Ambos os projetos citados ainda violam a Constituição ao privatizar a assistência jurídica, afrontando diretamente o art. 134 da Lei Maior, que traz a Defensoria Pública como único órgão responsável por garantir a defesa dos necessitados. Ao submeter os advogados incumbidos da defesa dos direitos da população carcerária à própria empresa que dirige a unidade prisional, afastando a Defensoria Pública, o projeto praticamente impede que agressões e tortura sejam denunciadas, sendo óbvio que o advogado contratado pela empresa não terá autonomia para tomar providências diante de ilegalidades praticadas por seus próprios contratantes.
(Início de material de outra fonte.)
Lemma scalarsSet_current_context (h : H) (kconfig : Kubeconfig) :
  GetKey (scalarsSet h kconfig) "current-context" = CurrentContext kconfig.
Proof. unfold scalarsSet. apply GetKey_SetKey_eq. Qed.

(** C10.  When a payload parses and one of its collections is rejected by
    the store, the turn still leaves the three scalar keys set to the
    payload's values and every collection accepted before the rejected
    one stored (nothing is undone), records the store's error, and the
    loop goes on with the next payload from that store. *)
Theorem ingest_keeps_partial_merge
    (h : H) (kubeconfig : string) (kconfig : Kubeconfig)
    (err : error) (errs : list error) (rest : list string) :
  yaml_Unmarshal kubeconfig = inr kconfig ->
  (ingest h kubeconfig).2 = Some err ->
  let h' := (ingest h kubeconfig).1 in
  let kept := accepted (scalarsSet h kconfig) (collections kconfig) in
  GetKey h' "kind" = Kind kconfig
  /\ GetKey h' "apiVersion" = APIVersion kconfig
  /\ GetKey h' "current-context" = CurrentContext kconfig
  /\ length kept < length (collections kconfig)
  /\ Forall (fun cv => GetObject h' cv.1 = Some cv.2) kept
  /\ CreateKubeconfigs_loop h errs (kubeconfig :: rest)
     = CreateKubeconfigs_loop h' (errs ++ [err]) rest.
Proof.
  intros Hparse Herr h' kept. subst h' kept.
  cbn [CreateKubeconfigs_loop].
  destruct (ingest h kubeconfig) as [h' oe] eqn:Hing. cbn [fst snd] in *. subst oe.
  unfold ingest in Hing. rewrite Hparse in Hing.
  fold (scalarsSet h kconfig) in Hing.
  pose proof (scalarsSet_kind h kconfig) as Hk.
  pose proof (scalarsSet_apiVersion h kconfig) as Ha.
  pose proof (scalarsSet_current_context h kconfig) as Hc.
  set (h0 := scalarsSet h kconfig) in *.
  unfold collections. cbn [accepted length].
  destruct (SetObject h0 "preferences" (Preferences kconfig)) as [h1 [e1|]] eqn:E1;
    cbn [fst snd].
  { injection Hing as <- <-.
    rewrite !(GetKey_after_SetObject _ _ _ _ _ _ E1) by discriminate.
    repeat split; auto; try (cbn; lia). }
  destruct (SetObject h1 "clusters" (Clusters kconfig)) as [h2 [e2|]] eqn:E2;
    cbn [fst snd].
  { injection Hing as <- <-.
    rewrite !(GetKey_after_SetObject _ _ _ _ _ _ E2) by discriminate.
    rewrite !(GetKey_after_SetObject _ _ _ _ _ _ E1) by discriminate.
    repeat split; auto; try (cbn; lia).
    repeat constructor; cbn [fst snd].
    rewrite (GetObject_after_SetObject_ne _ _ _ _ _ _ E2) by discriminate.
    exact (GetObject_after_SetObject_eq _ _ _ _ E1). }
  destruct (SetObject h2 "users" (Users kconfig)) as [h3 [e3|]] eqn:E3;
    cbn [fst snd].
  { injection Hing as <- <-.
    rewrite !(GetKey_after_SetObject _ _ _ _ _ _ E3) by discriminate.
    rewrite !(GetKey_after_SetObject _ _ _ _ _ _ E2) by discriminate.
    rewrite !(GetKey_after_SetObject _ _ _ _ _ _ E1) by discriminate.
    repeat split; auto; try (cbn; lia).
    repeat constructor; cbn [fst snd].
    - rewrite (GetObject_after_SetObject_ne _ _ _ _ _ _ E3) by discriminate.
      rewrite (GetObject_after_SetObject_ne _ _ _ _ _ _ E2) by discriminate.
      exact (GetObject_after_SetObject_eq _ _ _ _ E1).
    - rewrite (GetObject_after_SetObject_ne _ _ _ _ _ _ E3) by discriminate.
      exact (GetObject_after_SetObject_eq _ _ _ _ E2). }
  destruct (SetObject h3 "contexts" (Contexts kconfig)) as [h4 [e4|]] eqn:E4;
    cbn [fst snd]; [| discriminate Hing].
  injection Hing as <- <-.
  rewrite !(GetKey_after_SetObject _ _ _ _ _ _ E4) by discriminate.
  rewrite !(GetKey_after_SetObject _ _ _ _ _ _ E3) by discriminate.
  rewrite !(GetKey_after_SetObject _ _ _ _ _ _ E2) by discriminate.
  rewrite !(GetKey_after_SetObject _ _ _ _ _ _ E1) by discriminate.
  repeat split; auto; try (cbn; lia).
  repeat constructor; cbn [fst snd].
  - rewrite (GetObject_after_SetObject_ne _ _ _ _ _ _ E4) by discriminate.
    rewrite (GetObject_after_SetObject_ne _ _ _ _ _ _ E3) by discriminate.
    rewrite (GetObject_after_SetObject_ne _ _ _ _ _ _ E2) by discriminate.
    exact (GetObject_after_SetObject_eq _ _ _ _ E1).
  - rewrite (GetObject_after_SetObject_ne _ _ _ _ _ _ E4) by discriminate.
    rewrite (GetObject_after_SetObject_ne _ _ _ _ _ _ E3) by discriminate.
    exact (GetObject_after_SetObject_eq _ _ _ _ E2).
  - rewrite (GetObject_after_SetObject_ne _ _ _ _ _ _ E4) by discriminate.
    exact (GetObject_after_SetObject_eq _ _ _ _ E3).
Qed.

End Partial_merge.

Section Aggregation.

Context {H : Type} `{!Handler H} `{!Decls} `{!World}.

Lemma mergeErrors_keeps_message (errs : list error) (err : error) :
  In err errs -> strings.Infix (Error err) (Error (mergeErrors errs)).
Proof.
  intros Hin. unfold mergeErrors. cbn [Error].
  apply strings_facts.Join_Infix. now apply in_map.
Qed.

End Aggregation.
Lemma processing_bit_yes (task : Task.t) :
  Task.status_ task = PROCESSING -> processing_bit task = 1%nat.
Proof. intros Hs. unfold processing_bit. rewrite decide_True by exact Hs. reflexivity. Qed.

Lemma processing_bit_no (task : Task.t) :
  Task.status_ task <> PROCESSING -> processing_bit task = 0%nat.
Proof. intros Hs. unfold processing_bit. rewrite decide_False by exact Hs. reflexivity. Qed.

(** ** The worker invariant is kept by every operation *)

Lemma incr64_unfold (x : Z) : exists k, incr64 x = x + 1 + k * two64.
Proof.
  exists (- ((x + 1) / two64)). unfold incr64.
  rewrite Z.mod_eq by discriminate. lia.
Qed.

Lemma status_of_store (w : Worker.t) (task : Task.t) (task_id : string) :
  status_of (Worker.store w task) task_id
  = if decide (task_id = Task.id_ task) then Some (Task.status_ task)
    else status_of w task_id.
Proof.
  unfold status_of, Worker.getTask, Worker.store, Task.getId. simpl.
  destruct (decide (task_id = Task.id_ task)) as [-> | Hne].
  - rewrite lookup_insert_eq. reflexivity.
  - rewrite lookup_insert_ne by congruence. reflexivity.
Qed.

Lemma lifecycle_move_refl (e : System.event) (task_id : string) (st : option TaskStatus) :
  lifecycle_move e task_id st st.
Proof.
  destruct st as [a |]; simpl; [| exact I].
  split; [left; reflexivity | intros Hne Heq; congruence].
Qed.

Section WorkerSteps.

Variable w : Worker.t.
Variable flying : list Task.t.
Hypothesis Hinv : worker_inv w flying.

Lemma queued_or_flying_stored (task : Task.t) :
  task ∈ Worker.task_queue_ w ++ flying ->
  Worker.task_storage_ w !! Task.id_ task = Some task.
Proof.
  intros Hin. apply elem_of_app in Hin. destruct Hin as [Hin | Hin].
  - apply (inv_queue _ _ Hinv) in Hin. tauto.
  - apply (inv_flying _ _ Hinv) in Hin. tauto.
Qed.

Lemma worker_inv_addTask (task : Task.t) :
  fresh task ->
  Worker.task_storage_ w !! Task.id_ task = None ->
  worker_inv (Worker.addTask w task) flying.
Proof.
  intros Hfresh Hnew.
  assert (Hother : forall task0, task0 ∈ Worker.task_queue_ w ++ flying ->
                     Task.id_ task <> Task.id_ task0).
  { intros task0 Hin Heq. apply queued_or_flying_stored in Hin. congruence. }
  constructor; unfold Worker.addTask, Worker.store, Task.getId; simpl.
  - intros task0 Hin. apply elem_of_app in Hin. destruct Hin as [Hin | Hin].
    + pose proof (inv_queue _ _ Hinv task0 Hin) as [Hf Hs]. split; [exact Hf |].
      rewrite lookup_insert_ne; [exact Hs |].
      apply Hother. apply elem_of_app. left. exact Hin.
    + apply list_elem_of_singleton in Hin. subst task0.
      split; [exact Hfresh | apply lookup_insert_eq].
  - intros task0 Hin.
    pose proof (inv_flying _ _ Hinv task0 Hin) as (H1 & H2 & H3 & H4).
    repeat split; try assumption.
    rewrite lookup_insert_ne; [exact H4 |].
    apply Hother. apply elem_of_app. right. exact Hin.
  - assert (Hperm : (Worker.task_queue_ w ++ [task]) ++ flying
                    ≡ₚ task :: (Worker.task_queue_ w ++ flying)).
    { rewrite <- app_assoc. simpl. symmetry. apply Permutation_middle. }
    rewrite Hperm, fmap_cons. apply NoDup_cons. split; [| exact (inv_nodup _ _ Hinv)].
    intros Hin. apply list_elem_of_fmap in Hin. destruct Hin as (task0 & Heq & Hin).
    exact (Hother task0 Hin Heq).
  - intros task_id record Hlook Hproc.
    destruct (decide (task_id = Task.id_ task)) as [-> | Hne].
    + rewrite lookup_insert_eq in Hlook. injection Hlook as <-.
      destruct Hfresh as (Hst & _). congruence.
    + rewrite lookup_insert_ne in Hlook by congruence.
      exact (inv_error _ _ Hinv task_id record Hlook Hproc).
  - destruct (inv_count _ _ Hinv) as [k Hk]. exists k.
    unfold processing_count. simpl.
    rewrite count_processing_insert_new by exact Hnew.
    unfold processing_bit. destruct Hfresh as (Hst & _). rewrite Hst.
    rewrite decide_False by discriminate.
    unfold processing_count in Hk. lia.
Qed.
(** C6. The window resolver returns, sorted ascending by [startMinutes], a
    permutation of exactly the schedule's entries for the date's day of week
    whose [endMinutes] exceeds [lastEndMinutes] (the cursor's minute of day
    when the cursor lies on the date's calendar day, 0 otherwise); entries
    are returned as stored and duplicates or overlaps are all kept. *)
Theorem getAvailableDurationsForDate_spec (date : Z) (slot : Schedule.t)
  (lastEndTime : option Z) :
  let lastEndMinutes :=
    match lastEndTime with
    | Some l => if Day l =? Day date then TimeWithinDay l / MS_PER_MINUTE else 0
    | None => 0
    end in
  Permutation (getAvailableDurationsForDate date slot lastEndTime)
    (filter (fun d => (dayOfWeek d =? getDay date)
                      && (lastEndMinutes <? endMinutes (timeRange d)))
       (Schedule.slots slot))
  /\ Sorted start_le (getAvailableDurationsForDate date slot lastEndTime).
Proof.
  intros lastEndMinutes. split; [|apply sort_by_start_sorted].
  unfold getAvailableDurationsForDate. rewrite sort_by_start_perm.
  rewrite lastEndMinutes_of_spec. fold lastEndMinutes.
  induction (Schedule.slots slot) as [|d ds IH]; [reflexivity|].
  cbn [filter]. destruct (dayOfWeek d =? getDay date); cbn [andb]; [|exact IH].
  cbn [filter].
  destruct (endMinutes (timeRange d) <=? lastEndMinutes) eqn:E1.
  - apply Z.leb_le in E1.
    replace (lastEndMinutes <? endMinutes (timeRange d)) with false
      by (symmetry; apply Z.ltb_ge; lia).
    exact IH.
  - apply Z.leb_gt in E1.
    replace (lastEndMinutes <? endMinutes (timeRange d)) with true
      by (symmetry; apply Z.ltb_lt; lia).
    replace (if startMinutes (timeRange d) <? lastEndMinutes
             then 0 <? endMinutes (timeRange d) - lastEndMinutes else true) with true.
    + apply perm_skip. exact IH.
    + destruct (_ <? lastEndMinutes); [symmetry; apply Z.ltb_lt; lia|reflexivity].
Qed.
A experiência brasileira nessa área é notadamente negativa. Em âmbito nacional, são reiteradas as notícias de corrupção na gestão privada da alimentação dos presos. Por outro lado, os casos de Pedrinhas e Ribeirão das Neves nos alertam para os perigos do modelo em questão.
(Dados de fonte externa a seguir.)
Ltac blind_prim :=
  let w1 := fresh "w1" in let w2 := fresh "w2" in let H := fresh "H" in
  intros w1 w2 H; erase_facts H; unfold erase_sink; cbn;
  split; congruence.

Section SinkBlind.

Context {fw : Framework}.

Lemma blind_ret {A} (a : A) : sink_blind (ret a).
Proof. intros w1 w2 H. now split. Qed.

Lemma blind_bind {A B} (c : M A) (k : A -> M B) :
  sink_blind c -> (forall a, sink_blind (k a)) -> sink_blind (bind c k).
Proof.
  intros Hc Hk w1 w2 H. unfold bind.
  destruct (Hc w1 w2 H) as [Ho Hw].
  destruct (c w1) as [[a1|e1] w1'], (c w2) as [[a2|e2] w2']; cbn in Ho, Hw;
    try discriminate.
  - injection Ho as <-. apply Hk, Hw.
  - injection Ho as <-. now split.
Qed.

Lemma blind_gets_res {A} (f : Response -> A) : sink_blind (gets (fun w => f (res w))).
Proof. blind_prim. Qed.

Lemma blind_gets_send : sink_blind (gets send).
Proof. blind_prim. Qed.

Lemma blind_gets_timers : sink_blind (gets timers).
Proof. blind_prim. Qed.

Lemma blind_gets_registry {A} (f : Registry -> A) :
  sink_blind (gets (fun w => f (registry w))).
Proof. blind_prim. Qed.

Lemma blind_modify_res (f : Response -> Response) :
  sink_blind (modify (fun w => with_res (f (res w)) w)).
Proof. blind_prim. Qed.

Lemma blind_with_send (f : SendFn) : sink_blind (modify (with_send f)).
Proof. blind_prim. Qed.

Lemma blind_new_response : sink_blind new_response.
Proof. blind_prim. Qed.

Lemma blind_modify_timers (f : list (number * Task) -> list (number * Task)) :
  sink_blind (modify (fun w => with_timers (f (timers w)) w)).
Proof. blind_prim. Qed.

Lemma blind_process_hrtime : sink_blind process_hrtime.
Proof. blind_prim. Qed.

Lemma blind_Math_random : sink_blind Math_random.
Proof. blind_prim. Qed.

Lemma blind_Date_toISOString : sink_blind Date_toISOString.
Proof. blind_prim. Qed.

Lemma blind_emit (ev : Event) : sink_blind (emit ev).
Proof. blind_prim. Qed.

Lemma blind_observe (l : Labels) (v : number) : sink_blind (observe l v).
Proof. blind_prim. Qed.

Lemma blind_counter_inc (l : Labels) : sink_blind (counter_inc l).
Proof. blind_prim. Qed.

Lemma blind_lift_res (f : Response -> Outcome unit * Response) :
  sink_blind (lift_res f).
Proof.
  intros w1 w2 H. erase_facts H. unfold lift_res. rewrite Hres.
  destruct (f (res w2)) as [o r]. unfold erase_sink; cbn. split; congruence.
Qed.

(** The one place that asks whether Loki is reachable: the answer decides
    what the sink receives and what is printed for it, and nothing else. *)
Lemma blind_logger_info (msg m p : string) (sc : Z) (ms : number) :
  sink_blind (logger_info msg m p sc ms).
Proof. blind_prim. Qed.

Lemma blind_res_set (name value : string) : sink_blind (res_set name value).
Proof. blind_prim. Qed.

Lemma blind_res_get (name : string) : sink_blind (res_get name).
Proof. blind_prim. Qed.

Lemma blind_setTimeout (t : Task) (d : number) : sink_blind (setTimeout t d).
Proof. blind_prim. Qed.

Lemma blind_pop_timer : sink_blind (modify (fun w => with_timers (tail (timers w)) w)).
Proof. blind_prim. Qed.

Ltac blind :=
  repeat lazymatch goal with
  | |- sink_blind (bind _ _) => apply blind_bind; [|intros ?]
  | |- sink_blind (ret _) => apply blind_ret
  | |- sink_blind (gets send) => apply blind_gets_send
  | |- sink_blind (gets timers) => apply blind_gets_timers
  | |- sink_blind (gets (fun w => statusCode (res w))) =>
      apply (blind_gets_res statusCode)
  | |- sink_blind process_hrtime => apply blind_process_hrtime
  | |- sink_blind Math_random => apply blind_Math_random
  | |- sink_blind Date_toISOString => apply blind_Date_toISOString
  | |- sink_blind (observe _ _) => apply blind_observe
  | |- sink_blind (counter_inc _) => apply blind_counter_inc
  | |- sink_blind (logger_info _ _ _ _ _) => apply blind_logger_info
  | |- sink_blind (lift_res _) => apply blind_lift_res
  | |- sink_blind (res_set _ _) => apply blind_res_set
  | |- sink_blind (res_get _) => apply blind_res_get
  | |- sink_blind (setTimeout _ _) => apply blind_setTimeout
  | |- sink_blind new_response => apply blind_new_response
  | |- sink_blind (modify (with_send _)) => apply blind_with_send
  | |- sink_blind (modify (fun w => with_timers (tail (timers w)) w)) =>
      apply blind_pop_timer
  | |- sink_blind _ => solve [auto]
  end.

Lemma blind_instrument (t : Z) (req : Request) : sink_blind (instrument t req).
Proof. unfold instrument, timer_end. blind. Qed.

Lemma blind_call_send (f : SendFn) (b : string) : sink_blind (call_send f b).
Proof.
  induction f as [|t req orig IH]; cbn [call_send].
  - apply blind_lift_res.
  - pose proof (blind_instrument t req). blind; assumption.
Qed.

Lemma blind_res_json (obj : Json) : sink_blind (res_json obj).
Proof.
  unfold res_json, res_send. pose proof blind_call_send.
  blind. destruct a; blind.
Qed.

Lemma blind_dispatch (req : Request) : sink_blind (dispatch req).
Proof.
  pose proof blind_res_json.
  unfold dispatch, api_data, health, metrics, res_end.
  destruct (route req); blind.
  apply (blind_gets_registry registry_metrics).
Qed.

Lemma blind_run_timers (ts : list (number * Task)) : sink_blind (run_timers ts).
Proof.
  induction ts as [|[d t] ts IH]; cbn [run_timers]; blind.
  destruct t. unfold run_task, api_data_callback. blind. apply blind_res_json.
Qed.

Lemma blind_handle_request (req : Request) : sink_blind (handle_request req).
Proof.
  pose proof (blind_dispatch req). pose proof blind_run_timers.
  unfold handle_request, middleware, startTimer, event_loop. blind; auto.
Qed.

(** C5.  Whether the Loki sink is reachable, and whatever it has received
    or failed to receive before, a request ends the same way and the
    client is sent the same status code, headers and body. *)
Theorem sink_failure_leaves_response (req : Request) (w1 w2 : World) :
  erase_sink w1 = erase_sink w2 ->
  fst (handle_request req w1) = fst (handle_request req w2)
  /\ res (snd (handle_request req w1)) = res (snd (handle_request req w2)).
Proof.
  intros H. destruct (blind_handle_request req w1 w2 H) as [Ho Hw].
  split; [exact Ho|]. exact (f_equal res Hw).
Qed.

End SinkBlind.

(** ** The registry (lines 8-28) *)

Section RegistrySetup.

(** C10.  Once the application has registered its metrics, the registry
    holds, under the name [http_request_duration_seconds], a histogram
    with the labels [method], [route] and [status_code] and the bucket
    bounds 0.1, 0.3, 0.5, 0.7, 1, 3, 5, 7 and 10, and, under the name
    [http_requests_total], a counter with the same labels; every other
    name is as the default metrics left it. *)
Theorem registered_metrics (defaults reg : gmap string Metric) :
  register defaults = Some reg ->
  reg !! "http_request_duration_seconds"%string
    = Some (Histogram "http_request_duration_seconds"
                      "Duration of HTTP requests in seconds"
                      ["method"; "route"; "status_code"]%string
                      [JSNumber.tenths 1; JSNumber.tenths 3; JSNumber.tenths 5;
                       JSNumber.tenths 7; JSNumber.of_Z 1; JSNumber.of_Z 3;
                       JSNumber.of_Z 5; JSNumber.of_Z 7; JSNumber.of_Z 10])
  /\ reg !! "http_requests_total"%string
     = Some (Counter "http_requests_total" "Total number of HTTP requests"
                     ["method"; "route"; "status_code"]%string)
  /\ forall name : string,
       name <> "http_request_duration_seconds"%string ->
       name <> "http_requests_total"%string ->
       reg !! name = defaults !! name.
Proof.
  unfold register, registerMetric. cbn [metric_name httpRequestDurationMicroseconds
                                        httpRequestCounter].
  destruct (defaults !! _) eqn:Hd; [discriminate|]. cbn [mbind option_bind].
  destruct (_ !! "http_requests_total"%string) eqn:Hc; [discriminate|].
  intros [= <-]. split; [|split].
  - rewrite lookup_insert_ne by discriminate. apply lookup_insert_eq.
  - apply lookup_insert_eq.
  - intros name H1 H2. now rewrite !lookup_insert_ne by congruence.
Qed.

End RegistrySetup.

(** ** The application run on a concrete framework *)

Lemma plain_framework_delivers : send_delivers plain_framework.
Proof. intros b r. eexists. repeat split. Qed.

(** C1, as the specification states it, fails on GET /metrics: the request
    completes and no log record, observation or increment is produced. *)
Lemma metrics_request_counterexample :
  fst (@handle_request plain_framework (GET "/metrics") (world0 true)) = Returned tt
  /\ ~ sample_set_once (GET "/metrics") (world0 true)
         (snd (@handle_request plain_framework (GET "/metrics") (world0 true))).
Proof.
  split; [vm_compute; reflexivity|].
  intros (v & record & _ & _ & Hlogs & _).
  vm_compute in Hlogs. discriminate Hlogs.
Qed.

Lemma json_endpoints_sample_once_witness :
  sample_set_once (GET "/api/data") (world0 false)
    (snd (@handle_request plain_framework (GET "/api/data") (world0 false))).
Proof.
  apply (@json_endpoints_sample_once plain_framework).
  - left. vm_compute. reflexivity.
  - reflexivity.
  - vm_compute. reflexivity.
Defined.

(** C2, as the specification states it, fails: the counter is not
    incremented before the log record is emitted. *)
Lemma effect_order_counterexample :
  ~ exists l v record,
      emitted (world0 true)
        (snd (@call_send plain_framework
                (PatchedSend 0 (GET "/health") FrameworkSend) "ok" (world0 true)))
      = [EvObserve l v; EvInc l; EvLog record].
Proof.
  intros (l & v & record & H). vm_compute in H. discriminate H.
Qed.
A situação de total ausência de controle no Complexo Penitenciário de Pedrinhas, no Maranhão, que vem sendo palco de cenas de barbárie, como a decapitação de presos, sevícias e um sem-número de violações de direitos fundamentais, tem como uma de suas razões o fato de que a Administração Prisional Maranhense houve por bem, à margem da legalidade, delegar as funções de segurança interna à iniciativa privada, mediante terceirização de seus quadros. Apenas depois da crise penitenciária, quando imagens de presos mortos foram veiculadas na grande mídia, o Governo Maranhense anunciou o fim da terceirização no Estado.
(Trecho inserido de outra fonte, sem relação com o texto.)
(** * fatal/type/pair.h: the compile-time [type_pair]

    A shallow embedding of the template metaprogram of [fatal/type/pair.h].
    C++ types are values of [cpp_type]; a template passed as a template
    template argument is the function that instantiates it; an alias
    (a [using] declaration) is a function from the template arguments in
    scope to the type it names. A construct the compiler refuses is a
    [Rejected] result carrying the diagnostic. *)

From Stdlib Require Import String List Arith NArith Bool Lia.
Import ListNotations.
Open Scope string_scope.

#[local] Set Warnings "-register-all".

Module fatal.

(** ** Types and compilation results *)

(** A C++ type: a non-template type named by its spelling ([int], [bool]),
    or the specialization [name<args...>] of a class template. *)
Inductive cpp_type : Type :=
| builtin (name : string)
| class_spec (name : string) (args : list cpp_type).

(** Why the compiler refuses a construct. *)
Inductive diagnostic : Type :=
| static_assert_failed (message : string)
| invalid_template_id.

(** The outcome of resolving a type expression at compile time. *)
Inductive compiled (A : Type) : Type :=
| Resolved (a : A)
| Rejected (d : diagnostic).

Arguments Resolved {A} a.
Arguments Rejected {A} d.

Definition bind {A B : Type} (c : compiled A) (k : A -> compiled B) : compiled B :=
  match c with
  | Resolved a => k a
  | Rejected d => Rejected d
  end.

Notation "x <- c ;; k" := (bind c (fun x => k))
  (at level 61, c at next level, right associativity).
Notation "c ;;; k" := (bind c (fun _ => k))
  (at level 61, right associativity).

(** [static_assert(cond, message)]. *)
Definition static_assert (cond : bool) (message : string) : compiled unit :=
  if cond then Resolved tt else Rejected (static_assert_failed message).

(** [std::conditional<B, T, F>::type]. *)
Definition conditional (B : bool) (T F : cpp_type) : cpp_type :=
  if B then T else F.

(** An argument for a parameter [template <typename...> class T]: a class
    template or an alias template, given by what [T<args...>] denotes.
    The parameter is variadic, so templates of any number of type
    parameters are accepted as arguments; naming [T<args...>] with
    arguments the template does not take is refused. *)
Definition template : Type := list cpp_type -> compiled cpp_type.

(** A class template with [params] type parameters: [name<args...>] names
    its specialization when [args] has that many types. *)
Definition class_template (name : string) (params : nat) : template :=
  fun args =>
    if Nat.eqb (length args) params
    then Resolved (class_spec name args)
    else Rejected invalid_template_id.

(** Modelled from the spec: [identity_transform] is declared in
    [fatal/type/transform.h], which is not part of the sources at hand.
    It is the transform that maps a type to itself: with it as the default
    the operations below use each slot unchanged, and [transform<>]
    "behaves as an identity function". *)
Definition identity_transform : template :=
  fun args =>
    match args with
    | [T] => Resolved T
    | _ => Rejected invalid_template_id
    end.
Outra experiência negativa é o do Complexo Penitenciário de Ribeirão das Neves, em Minas Gerais. Já em 2014, pouco depois de sua inauguração, o Conselho Nacional de Justiça inspecionou o local, encontrando presos ilegalmente mantidos em celas solitárias, sem a imputação de qualquer falta disciplinar, além de diversas ilegalidades, como presos dormindo no chão, racionamento severo de água e diversas denúncias de agressão praticadas por agentes de segurança privados.

Nos EUA, o recente debate sobre políticas de desencarceramento tem nas prisões privadas uma de suas principais barreiras. As cláusulas contratuais de ocupação dos presídios privados e o mercado gerado por esse campo aberto à iniciativa privada tornam o urgente debate sobre o (des)encarceramento em massa ainda mais difícil. A dimensão e a atualidade do problema podem ser demonstrados pela iniciativa do Senador e pré-candidato à Presidência pelo Partido Democrata Bernie Sanders, que apresentou, em setembro de 2015, projeto de lei para banir as prisões privadas dos EUA, baseando-se em grande número de relatórios(1) que demonstram a falência desse modelo e sua incompatibilidade com a necessária redução das taxas de encarceramento.

Seja pelas flagrantes inconstitucionalidades das propostas de privatização brasileiras, seja porque a experiência empírica de outros países deve ser levada em conta para que não adotemos caminhos de tal forma equivocados, é imperiosa a rejeição dos projetos de lei que, a bem da verdade, acaso aprovados, só terão o condão de agravar ainda mais as condições indignas de aprisionamento e, portanto, causar, nesse aspecto, uma grande vergonha para o Brasil no cenário internacional.

Nota

(1) Nesse sentido, por exemplo, cf. o relatório “Criminal: how lockup quotas and ‘low-crime taxes’ guarantee profits for private prisions corporations”, produzido pelo centro de pesquisas “In the Public Interest”, sediado na Califórnia. O relatório por ser acessado em: . Acesso em: 18 jan. 2016.